Impact of thermal and dissipative effects in a periodically-kicked quantum battery

TL;DR

This paper investigates how thermal and dissipative effects influence the performance of periodically-kicked quantum batteries using the kicked-Ising model, providing a systematic framework for realistic assessments.

Contribution

It introduces a combined analytical and numerical approach to evaluate quantum battery performance under thermal and environmental dissipation effects.

Findings

Identifies regimes where charging remains robust despite environmental effects.

Provides a systematic framework for assessing quantum battery performance under realistic conditions.

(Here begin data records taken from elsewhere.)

(* ===== verification/Gateway.v ===== *)
(** * The control plane of the gateway

    [state_manager.rs]: the delta-xDS client with the discovery store and the
    configuration store as its handlers. Each store discharges the [Handler]
    interface with its own invariant, and the client's theorems apply. *)
From stdpp Require Import base gmap strings list.
From Stdlib Require Import ZArith.
From S2P Require Import Prelude RustStd XdsClient XdsFacts AgentTypes RouteSet BindStore BindStoreFacts DiscoveryTypes LoadBalancer Discovery DiscoveryEndpoints DiscoveryRun.

Local Open Scope string_scope.
Local Open Scope list_scope.

Definition ADDRESS_TYPE : string := "type.googleapis.com/istio.workload.Address".
Definition ADP_TYPE : string := "type.googleapis.com/agentgateway.dev.resource.Resource".

Section gateway.
Context {RE : RegexEngine} {PL : Payloads} {HO : HashOrder} {IM : IndexMap} {RC : RandCrate}.
Context {Sockets BackendWithPolicies Info Health : Type}.
Context (info_default : Info) (display : AddressError → string).
Context (C : XdsConv BackendWithPolicies) (os_bind : SocketAddr → option Sockets) (HC : binds_keyed C).
Local Abbreviation Store := (Store Sockets BackendWithPolicies).
Local Abbreviation DStore := (DStore (Info := Info) (Health := Health)).

(** ** The stores as handlers *)

Lemma discovery_total us n (s : DStore) :
  Forall (payload_ok (λ a, update_ok (XUpdate "" a))) us → d_inv s ∧ room (length us + n)%nat s →
  ∃ s' r, d_handle info_default display us s = Ret (s', r) ∧ d_inv s' ∧ room n s'.
Proof.
  intros Hus H. unfold d_handle, handle_single_resource.
  destruct (handle_each_inv (handle_address info_default display) (λ a, update_ok (XUpdate "" a))
    (λ n s, d_inv s ∧ room n s) us n s []) as (s' & rej & -> & Hs'); [|done..|].
  - intros u m x Hu [Hx Hroom]. destruct (handle_address_inv info_default display u x) as (x' & r & Hh & Hx' & Hsz).
    + done.
    + by destruct u.
    + unfold room in *. lia.
    + exists x', r. split_and!; try done. unfold room in *. lia.
  - simpl. eauto.
Qed.

Lemma discovery_mono (m n : nat) (s : DStore) : (m ≤ n)%nat → d_inv s ∧ room n s → d_inv s ∧ room m s.
Proof. intros Hmn [Hs Hr]. split; [done|]. unfold room in *. lia. Qed.

#[local] Instance discovery_handler : Handler (option XdsAddress) DStore := {
  h_handle := d_handle info_default display;
  h_ok a := update_ok (XUpdate "" a);
  h_inv n s := d_inv s ∧ room n s;
  h_total := discovery_total;
  h_mono := discovery_mono;
}.

Lemma binds_total us (s : Store) :
  Forall (payload_ok (converts C)) us → store_wf s → ∃ s' r, handle C os_bind us s = Ret (s', r) ∧ store_wf s'.
Proof.
  intros Hus Hs. unfold handle. pose proof (handle_loop_ok C os_bind us s [] HC Hs) as Hl.
  destruct (handle_loop C os_bind us s []) as [[s' rej]|]; [|done]. simpl. destruct Hl. eauto.
Qed.

#[local] Instance binds_handler : Handler (option (XdsKind C)) Store := {
  h_handle := handle C os_bind;
  h_ok := converts C;
  h_inv _ s := store_wf s;
  h_total us n s Hus Hs := binds_total us s Hus Hs;
  h_mono _ _ _ _ Hs := Hs;
}.

(** ** The client of [StateManager::new] *)

Record Stores := mkStores { st_binds : Store; st_discovery : DStore }.

Section config.
(** [prost]'s decoders. A [u32] field decodes to a [u32]. *)
Context (decode_address : list Z → result (option XdsAddress) string).
Context (decode_resource : list Z → result (option (XdsKind C)) string).
Context (to_json : list RejectedConfigMessage → string).

Definition address_slot : HandlerSlot (W := Stores) :=
  mkSlot _ _ decode_address discovery_handler st_discovery (λ d w, mkStores (st_binds w) d).
Definition adp_slot : HandlerSlot (W := Stores) :=
  mkSlot _ _ decode_resource binds_handler st_binds (λ b w, mkStores b (st_discovery w)).

Definition gateway_config (gateway namespace ip pod pod_ns node : string) : Config (W := Stores) :=
  with_watched_handler ADP_TYPE adp_slot
    (with_watched_handler ADDRESS_TYPE address_slot (config_new gateway namespace ip pod pod_ns node)).

Definition stores_inv (n : nat) (w : Stores) : Prop := store_wf (st_binds w) ∧ d_inv (st_discovery w) ∧ room n (st_discovery w).

Lemma gateway_world gateway namespace ip pod pod_ns node arrives :
  (∀ body a, decode_address body = Ok a → update_ok (XUpdate "" a)) →
  (∀ body k, arrives body → decode_resource body = Ok k → converts C k) →
  world_ok (gateway_config gateway namespace ip pod pod_ns node) arrives stores_inv.
Proof.
  intros Hdec Hconv. assert (∀ t h, handlers (gateway_config gateway namespace ip pod pod_ns node) !! t = Some h →
    h = adp_slot ∨ h = address_slot) as Hh.
  { intros t h. simpl. rewrite !lookup_insert_Some, lookup_empty. naive_solver. }
  split.
  - intros t h body x Ht Ha. destruct (Hh _ _ Ht) as [->| ->]; [by apply Hconv|apply Hdec].
  - intros t h n w Ht (Hb & Hd & Hr). destruct (Hh _ _ Ht) as [->| ->]; simpl; auto.
  - intros t h m n w st Ht Hmn (Hb & Hd & Hr). destruct (Hh _ _ Ht) as [->| ->]; simpl.
    + intros Hst. split; [done|]. by apply (discovery_mono m n).
    + intros [Hst Hroom]. by split_and!.
  - intros m n w Hmn (Hb & Hd & Hr). split; [done|]. by apply (discovery_mono m n).
Qed.

(** Every watched type has its handler. *)
Lemma gateway_watched gateway namespace ip pod pod_ns node q :
  q ∈ initial_requests (gateway_config gateway namespace ip pod pod_ns node) →
  is_Some (handlers (gateway_config gateway namespace ip pod pod_ns node) !! dq_type_url q).
Proof.
  unfold gateway_config, with_watched_handler. simpl. rewrite lookup_insert_is_Some, lookup_insert_is_Some.
  intros [->|[->|[]%elem_of_nil]%elem_of_cons]%elem_of_cons; simpl; [right; split; [done|]|]; by left.
Qed.

(** C12. The whole control plane: over whatever connections and responses, as
    long as the server sends fewer than [2^32] resources in all and none of them
    panics while it is converted, capacities decode to [u32]s and conversion
    files a bind's listeners under their keys, the client and both stores run
    without a panic; the route sets, policy index and listener maps of the
    configuration store and the indexes and endpoint sets of the discovery store
    stay consistent; every connection opens with one request per
    watched type and queues one answer for every message, with its type and
    nonce; and the reconnection delay stays between 10 ms and 15 s. *)
Theorem gateway_client_safe gateway namespace ip pod pod_ns node ipv6 cns :
  (∀ body a, decode_address body = Ok a → update_ok (XUpdate "" a)) →
  (∀ body k, received cns body → decode_resource body = Ok k → converts C k) →
  (Z.of_nat (total_cost (run_messages cns)) < 2 ^ 32)%Z →
  let cfg := gateway_config gateway namespace ip pod pod_ns node in
  ∃ w' c' sents b,
    ads_run to_json cns INITIAL_BACKOFF (mkStores (store_new ipv6) d_new) (ads_new cfg) = Ret (w', c', sents, b) ∧
    store_wf (st_binds w') ∧ d_inv (st_discovery w') ∧ (10 ≤ b ≤ 15000)%Z ∧
    Forall2 (λ cn sent, ∃ opening acks, sent = opening ++ acks ∧
      dq_type_url <$> opening = [ADDRESS_TYPE; ADP_TYPE] ∧ Forall2 answers (cn_received cn) acks) cns sents.
Proof.
  intros Hdec Hconv Hcost cfg.
  destruct (ads_run_total to_json cfg (received cns) stores_inv (gateway_world _ _ _ _ _ _ _ Hdec Hconv) cns INITIAL_BACKOFF 0
    (mkStores (store_new ipv6) d_new) (ads_new cfg)) as (w' & c' & sents & b & Hrun & (Hb & Hd & _) & Hbk & Hsent & _).
  - done.
  - apply received_arrive.
  - split; [apply store_new_wf|]. split; [apply d_new_inv|]. unfold room. simpl. rewrite map_size_empty. lia.
  - by vm_compute.
  - exists w', c', sents, b. split_and!; try done; [by apply Hbk..|].
    eapply Forall2_impl; [exact Hsent|]. intros cn sent (c & qs & Hc & -> & Hqs).
    exists (opening_requests c), qs. split; [done|]. split; [|done]. unfold opening_requests. by rewrite Hc.
Qed.
End config.
End gateway.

Uses the kicked-Ising model to analyze open Floquet quantum batteries with finite temperature and dissipation.

Abstract

Quantum batteries (QBs) have emerged as a promising route for fast energy storage and on-chip power supply in quantum devices. Given the limited analytical understanding of open Floquet QBs, we employ the kicked-Ising model as a tractable platform to systematically study its performance under realistic conditions, including finite temperature effects and environmental dissipation. Starting from Gibbs states of the transverse-field Ising model, we incorporate thermal and decoherence effects along the evolution, using both analytical and numerical approaches. Taking ergotropy as a central figure of merit, we characterize the injected and extractable energy, and identify regimes where charging remains robust despite environmental effects. Our results provide a systematic framework for assessing QB performance under thermal and dissipative effects.